Last week, we pointed out the pointlessness of the annual “Underwear Olympics,” which like the real Olympics does not yet include football among the events: “As we’ve heard time and again over the years, a football player needs
to be able to run 40 yards in a straight line only on one of two
occasions — when something very good has happened, and when something
very bad has happened.”
Peter King of SI.com echoes the point in his Monday Morning Quarterback column, via an explanation from an unnamed team “architect” (he should have assumed the name “Art Vandelay”) who said that his draft board for 2010 is “90 percent set.”

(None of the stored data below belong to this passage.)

(** Two occupants with the same packet are the same occupant. *)
Lemma wf_packet_slot h b k1 k2 e1 e2 :
  wf_sent h b ->
  SentBuffer.slots b !! k1 = Some e1 -> SentBuffer.slots b !! k2 = Some e2 ->
  packet e1 = packet e2 -> k1 = k2.
Proof.
  intros [_ Hwf] H1 H2 Heq.
  destruct (Hwf _ _ H1) as (_ & -> & _), (Hwf _ _ H2) as (_ & -> & _).
  now rewrite Heq.
Qed.

Lemma attempts_pos b : SentBuffer.empty b = false -> (0 < attempts b)%nat.
Proof.
  intros Hne. apply empty_false in Hne. unfold attempts.
  destruct (SentBuffer.entries b); [congruence|]. simpl. lia.
Qed.

(** *** What the methods do to the sent buffer *)

Ltac doSend_cases c :=
  unfold doSend; simpl;
  destruct (SentBuffer.slots (m_sentPackets c)
            !! SentBuffer.slotOf (SentBuffer.nextSeqNum (m_sentPackets c)))
    as [?o|]; simpl; [destruct (0 <? resendLimit o)%N; simpl|].

Lemma doSend_sentPackets p resend c env :
  m_sentPackets (doSend p resend (c, env)).1
  = SentBuffer.mk
      (<[SentBuffer.slotOf (SentBuffer.nextSeqNum (m_sentPackets c))
         := mkExt p resend (clock env)]> (SentBuffer.slots (m_sentPackets c)))
      (uint16 (SentBuffer.nextSeqNum (m_sentPackets c) + 1)).
Proof. doSend_cases c; reflexivity. Qed.

Lemma doSend_heap p resend c env :
  heap (doSend p resend (c, env)).2
  = heapSet p (stampHeader (SentBuffer.nextSeqNum (m_sentPackets c)) (m_ack c)
                 (heap env p)) (heap env).
Proof. doSend_cases c; reflexivity. Qed.

Lemma doSend_clock p resend c env :
  clock (doSend p resend (c, env)).2 = clock env.
Proof. doSend_cases c; reflexivity. Qed.

Lemma doSend_wf p resend c env :
  wf_sent (heap env) (m_sentPackets c) ->
  (forall k e, SentBuffer.slots (m_sentPackets c) !! k = Some e -> packet e <> p) ->
  wf_sent (heap (doSend p resend (c, env)).2)
          (m_sentPackets (doSend p resend (c, env)).1).
Proof.
  intros Hwf Hfresh. rewrite doSend_sentPackets, doSend_heap.
  now apply wf_store.
Qed.

Arguments doSend : simpl never.

Lemma removeUndeliveredPacket_present s c env :
  SentBuffer.contains (heap env) (m_sentPackets c) s = true ->
  exists e,
    SentBuffer.slots (m_sentPackets c) !! SentBuffer.slotOf s = Some e /\
    seqOf (heap env) (packet e) = s /\
    removeUndeliveredPacket s (c, env)
    = let c1 := setSentPackets
                  (SentBuffer.mk
                     (delete (SentBuffer.slotOf s)
                        (SentBuffer.slots (m_sentPackets c)))
                     (SentBuffer.nextSeqNum (m_sentPackets c))) c in
      if (0 <? resendLimit e)%N
      then doSend (packet e) (resendLimit e - 1)
             (c1, emit (EvResend (packet e) (resendLimit e - 1)) env)
      else (c1, env).
Proof.
  intros Hc. destruct (contains_release _ _ _ Hc) as (e & Hk & Hs & Hrel).
  exists e. repeat split; auto.
  unfold removeUndeliveredPacket. now rewrite Hc, Hrel.
Qed.

Lemma confirmPacketDelivery_present s c env :
  SentBuffer.contains (heap env) (m_sentPackets c) s = true ->
  exists e,
    SentBuffer.slots (m_sentPackets c) !! SentBuffer.slotOf s = Some e /\
    seqOf (heap env) (packet e) = s /\
    confirmPacketDelivery s (c, env)
    = ({| m_peer := m_peer c; m_isDead := m_isDead c;
          m_averageRTT := updateRTT (m_averageRTT c) (clock env - timestamp e);
          m_recvCount := m_recvCount c; m_sentCount := m_sentCount c;
          m_ackdCount := uint64 (m_ackdCount c + 1);
          m_recvTime := m_recvTime c; m_ack := m_ack c;
          m_sentPackets :=
            SentBuffer.mk
              (delete (SentBuffer.slotOf s) (SentBuffer.slots (m_sentPackets c)))
              (SentBuffer.nextSeqNum (m_sentPackets c));
          m_recvPackets := m_recvPackets c |},
       log LogDebug "acknowledged packet" env).
Proof.
  intros Hc. destruct (contains_release _ _ _ Hc) as (e & Hk & Hs & Hrel).
  exists e. repeat split; auto.
  unfold confirmPacketDelivery. now rewrite Hc, Hrel.
Qed.

(** Releasing a seqnum leaves every other seqnum as it was. *)
Lemma contains_delete h b s s' :
  SentBuffer.contains h b s = true ->
  SentBuffer.contains h
    (SentBuffer.mk (delete (SentBuffer.slotOf s) (SentBuffer.slots b))
                   (SentBuffer.nextSeqNum b)) s'
  = SentBuffer.contains h b s' && negb (s' =? s).
Proof.
  intros (e & Hk & Hs)%contains_lookup.
  unfold SentBuffer.contains. simpl.
  destruct (decide (SentBuffer.slotOf s' = SentBuffer.slotOf s)) as [Heq|Hne].
  - rewrite Heq, lookup_delete_eq, Hk, Hs.
    destruct (Z.eqb_spec s s'), (Z.eqb_spec s' s); simpl; congruence.
  - rewrite lookup_delete_ne by congruence.
    destruct (Z.eqb_spec s' s) as [->|_]; [congruence|].
    now rewrite andb_true_r.
Qed.

Lemma removeUndeliveredPacket_wf s c env :
  wf_sent (heap env) (m_sentPackets c) ->
  wf_sent (heap (removeUndeliveredPacket s (c, env)).2)
          (m_sentPackets (removeUndeliveredPacket s (c, env)).1).
Proof.
  intros Hwf.
  destruct (SentBuffer.contains (heap env) (m_sentPackets c) s) eqn:Hc.
  - destruct (removeUndeliveredPacket_present _ _ _ Hc) as (e & Hk & Hs & ->).
    cbv zeta. destruct (0 <? resendLimit e)%N.
    + apply doSend_wf; simpl.
      * now apply wf_delete.
      * intros k e' Hk' Heq. apply lookup_delete_Some in Hk' as [Hne Hk'].
        apply Hne. symmetry. eapply wf_packet_slot; eauto.
    + simpl. now apply wf_delete.
  - unfold removeUndeliveredPacket. now rewrite Hc.
Qed.

Lemma confirmPacketDelivery_wf s c env :
  wf_sent (heap env) (m_sentPackets c) ->
  wf_sent (heap (confirmPacketDelivery s (c, env)).2)
          (m_sentPackets (confirmPacketDelivery s (c, env)).1).
Proof.
  intros Hwf.
  destruct (SentBuffer.contains (heap env) (m_sentPackets c) s) eqn:Hc.
  - destruct (confirmPacketDelivery_present _ _ _ Hc) as (e & Hk & Hs & ->).
    simpl. now apply wf_delete.
  - unfold confirmPacketDelivery. now rewrite Hc.
Qed.

(** Once the oldest occupant is released, the slot the allocator writes
    next is free: its occupant could only be the one 256 seqnums back,
    which is the oldest. *)
Lemma oldest_release_frees_next_slot h b :
  wf_sent h b -> SentBuffer.empty b = false ->
  delete (SentBuffer.slotOf (SentBuffer.oldestSeqNum h b)) (SentBuffer.slots b)
    !! SentBuffer.slotOf (SentBuffer.nextSeqNum b) = None.
Proof.
  intros Hwf Hne.
  destruct (SentBuffer.slots b !! SentBuffer.slotOf (SentBuffer.nextSeqNum b))
    as [e|] eqn:Hk.
  - pose proof (oldestSeqNum_furthest h b _ e Hwf Hk) as Hfar.
    destruct (oldestSeqNum_entry h b Hne) as (k0 & e0 & Hk0 & Hs0 & _).
    destruct Hwf as [Hn Hwf].
    destruct (Hwf _ _ Hk) as (Hr & Hslot & Hw).
    destruct (Hwf _ _ Hk0) as (Hr0 & Hslot0 & Hw0).
    rewrite <- Hs0 in Hr0, Hw0.
    assert (Heq : SentBuffer.slotOf (SentBuffer.oldestSeqNum h b)
                  = SentBuffer.slotOf (SentBuffer.nextSeqNum b)) by euclid.
    rewrite Heq. apply lookup_delete_eq.
  - apply lookup_delete_None. now right.
Qed.

Lemma attempts_delete b k e n :
  SentBuffer.slots b !! k = Some e ->
  attempts b
  = S (N.to_nat (resendLimit e)
       + attempts (SentBuffer.mk (delete k (SentBuffer.slots b)) n)).
Proof.
  intros Hk. unfold attempts.
  rewrite <- (entries_delete b k e n Hk). reflexivity.
Qed.

(** One iteration of the loss loop on a well-formed buffer: the oldest
    occupant leaves, possibly to come back under a fresh seqnum with one
    resend less; every other occupant stays where it is. *)
Lemma removeOldest_spec c env :
  wf_sent (heap env) (m_sentPackets c) ->
  SentBuffer.empty (m_sentPackets c) = false ->
  let s := SentBuffer.oldestSeqNum (heap env) (m_sentPackets c) in
  let st' := removeUndeliveredPacket s (c, env) in
  SentBuffer.contains (heap env) (m_sentPackets c) s = true /\
  wf_sent (heap st'.2) (m_sentPackets st'.1) /\
  clock st'.2 = clock env /\
  (attempts (m_sentPackets st'.1) < attempts (m_sentPackets c))%nat /\
  (forall k e, SentBuffer.slots (m_sentPackets c) !! k = Some e ->
     seqOf (heap env) (packet e) <> s ->
     SentBuffer.slots (m_sentPackets st'.1) !! k = Some e /\
     seqOf (heap st'.2) (packet e) = seqOf (heap env) (packet e)) /\
  (forall k e, SentBuffer.slots (m_sentPackets st'.1) !! k = Some e ->
     SentBuffer.slots (m_sentPackets c) !! k = Some e \/
     timestamp e = clock env).
Proof.
  intros Hwf Hne s st'.
  destruct (oldestSeqNum_entry (heap env) _ Hne) as (k0 & e0 & Hk0 & Hs0 & _).
  fold s in Hs0.
  assert (Hc : SentBuffer.contains (heap env) (m_sentPackets c) s = true).
  { rewrite Hs0. eapply wf_contains; eauto. }
  split; [exact Hc|]. split; [apply removeUndeliveredPacket_wf; exact Hwf|].
  pose proof (oldest_release_frees_next_slot _ _ Hwf Hne) as Hfree. fold s in Hfree.
  destruct (removeUndeliveredPacket_present _ _ _ Hc) as (e & Hk & Hs & Heq).
  assert (Hkeep : forall k e', SentBuffer.slots (m_sentPackets c) !! k = Some e' ->
            seqOf (heap env) (packet e') <> s -> k <> SentBuffer.slotOf s).
  { intros k e' Hk' Hs' ->. rewrite Hk in Hk'. injection Hk' as <-. auto. }
  subst st'. rewrite Heq. cbv zeta.
  rewrite (attempts_delete _ _ e (SentBuffer.nextSeqNum (m_sentPackets c)) Hk).
  destruct (0 <? resendLimit e)%N eqn:Hr.
  - apply N.ltb_lt in Hr.
    rewrite doSend_clock, doSend_sentPackets, doSend_heap. simpl.
    split; [reflexivity|]. split; [|split].
    + unfold attempts at 1.
      rewrite (entries_insert_fresh _ _ _ _
                 (SentBuffer.nextSeqNum (m_sentPackets c)) Hfree).
      simpl. fold (attempts (SentBuffer.mk
                      (delete (SentBuffer.slotOf s)
                         (SentBuffer.slots (m_sentPackets c)))
                      (SentBuffer.nextSeqNum (m_sentPackets c)))).
      lia.
    + intros k e' Hk' Hs'.
      pose proof (Hkeep _ _ Hk' Hs') as Hne'.
      assert (Hdel : delete (SentBuffer.slotOf s)
                       (SentBuffer.slots (m_sentPackets c)) !! k = Some e')
        by (rewrite lookup_delete_ne by congruence; exact Hk').
      split.
      * rewrite lookup_insert_ne; [exact Hdel|]. intros <-. congruence.
      * rewrite seqOf_heapSet.
        destruct (decide (packet e' = packet e)) as [Hp|_]; [|reflexivity].
        exfalso. apply Hne'. eapply wf_packet_slot; eauto.
    + intros k e' Hk'.
      destruct (decide (SentBuffer.slotOf
                          (SentBuffer.nextSeqNum (m_sentPackets c)) = k))
        as [<-|Hne'].
      * rewrite lookup_insert_eq in Hk'. injection Hk' as <-. now right.
      * rewrite lookup_insert_ne in Hk' by exact Hne'.
        apply lookup_delete_Some in Hk' as [_ Hk']. now left.
  - simpl. split; [reflexivity|]. split; [lia|]. split.
    + intros k e' Hk' Hs'. split; [|reflexivity].
      rewrite lookup_delete_ne; [exact Hk'|].
      intros Heq'. eapply Hkeep; eauto.
    + intros k e' Hk'. apply lookup_delete_Some in Hk' as [_ Hk']. now left.
Qed.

“You know why it’s 90 percent set now?” the source told King. “Because guys go to the Scouting
Combine and they change their grade on a player based on things that
have nothing to do with playing football. I’m convinced if you took the
stopwatches away from a lot of these guys, most of ’em would not be
able to tell you whether they liked a player or not.
“These guys go out and watch players all fall, then we all watch the
tape of all these guys, and we see what kind of football players they
are. That’s scouting. Who plays good football in pads? That’s scouting.

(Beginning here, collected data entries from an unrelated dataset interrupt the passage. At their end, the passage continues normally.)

(* ===== verification/Cbor.v ===== *)
(** * Bounded canonical CBOR (crates/rs3-types/src/cbor.rs)

    The writers append to an output vector; the [Reader] is a cursor over a
    borrowed slice.  Every decoder is shown complete (it reads back what the
    writer wrote, wherever it stands in the input) and canonical (whatever it
    accepts is byte for byte what the writer writes for the value it
    returns). *)

From S2P Require Import Prelude Text.

Inductive CborError : Type := Invalid.

(** ** Writers *)

Definition write_type_len (out : list byte) (major value : Z) : list byte :=
  let prefix := Z.shiftl major 5 in
  if value <=? 23 then out ++ [to_u8 (Z.lor prefix value)]
  else if value <=? 0xff then out ++ [to_u8 (Z.lor prefix 24); to_u8 value]
  else if value <=? 0xffff then out ++ to_u8 (Z.lor prefix 25) :: to_be_bytes 2 value
  else if value <=? 0xffffffff then out ++ to_u8 (Z.lor prefix 26) :: to_be_bytes 4 value
  else out ++ to_u8 (Z.lor prefix 27) :: to_be_bytes 8 value.

Definition write_u64 (out : list byte) (value : Z) : list byte := write_type_len out 0 value.

Definition write_i64 (out : list byte) (value : Z) : list byte :=
  if 0 <=? value then write_type_len out 0 value
  else write_type_len out 1 ((-1 - value) mod 2 ^ 64).

Definition write_bytes (out bytes : list byte) : list byte :=
  write_type_len out 2 (len bytes) ++ bytes.

Definition write_text (out : list byte) (s : text) : list byte :=
  write_type_len out 3 (len s) ++ s.

Definition write_array_len (out : list byte) (n : Z) : list byte := write_type_len out 4 n.

Definition write_map_len (out : list byte) (n : Z) : list byte := write_type_len out 5 n.

Definition write_null (out : list byte) : list byte := out ++ [xf6].

(** ** Reader *)

Record Reader : Type := {
  input : list byte;
  pos : Z
}.

Definition Reader_new (bs : list byte) : Reader := {| input := bs; pos := 0 |}.

Definition is_finished (r : Reader) : bool := pos r =? len (input r).

Abbreviation R := (M Reader CborError).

Now we need the combine for the medical evaluations and the personal
baggage stuff. But don’t come in after the combine and tell me you want
to change some guy and move him way up because he ran faster than you
thought he would. That’s where you get in trouble, and that’s why our
draft board is pretty well set.”
That doesn’t mean we shouldn’t pay attention to the Scouting Combine. After all, and as the original Art Vandelay once said regarding the “show about nothing,” it’s on TV.
But it’s important to keep it in perspective. Unless and until the Scouting Combine includes games between incoming NFL players and current NFL players, nothing that happens this week will provide keen insight into whether men who were great college players will be good pro football players.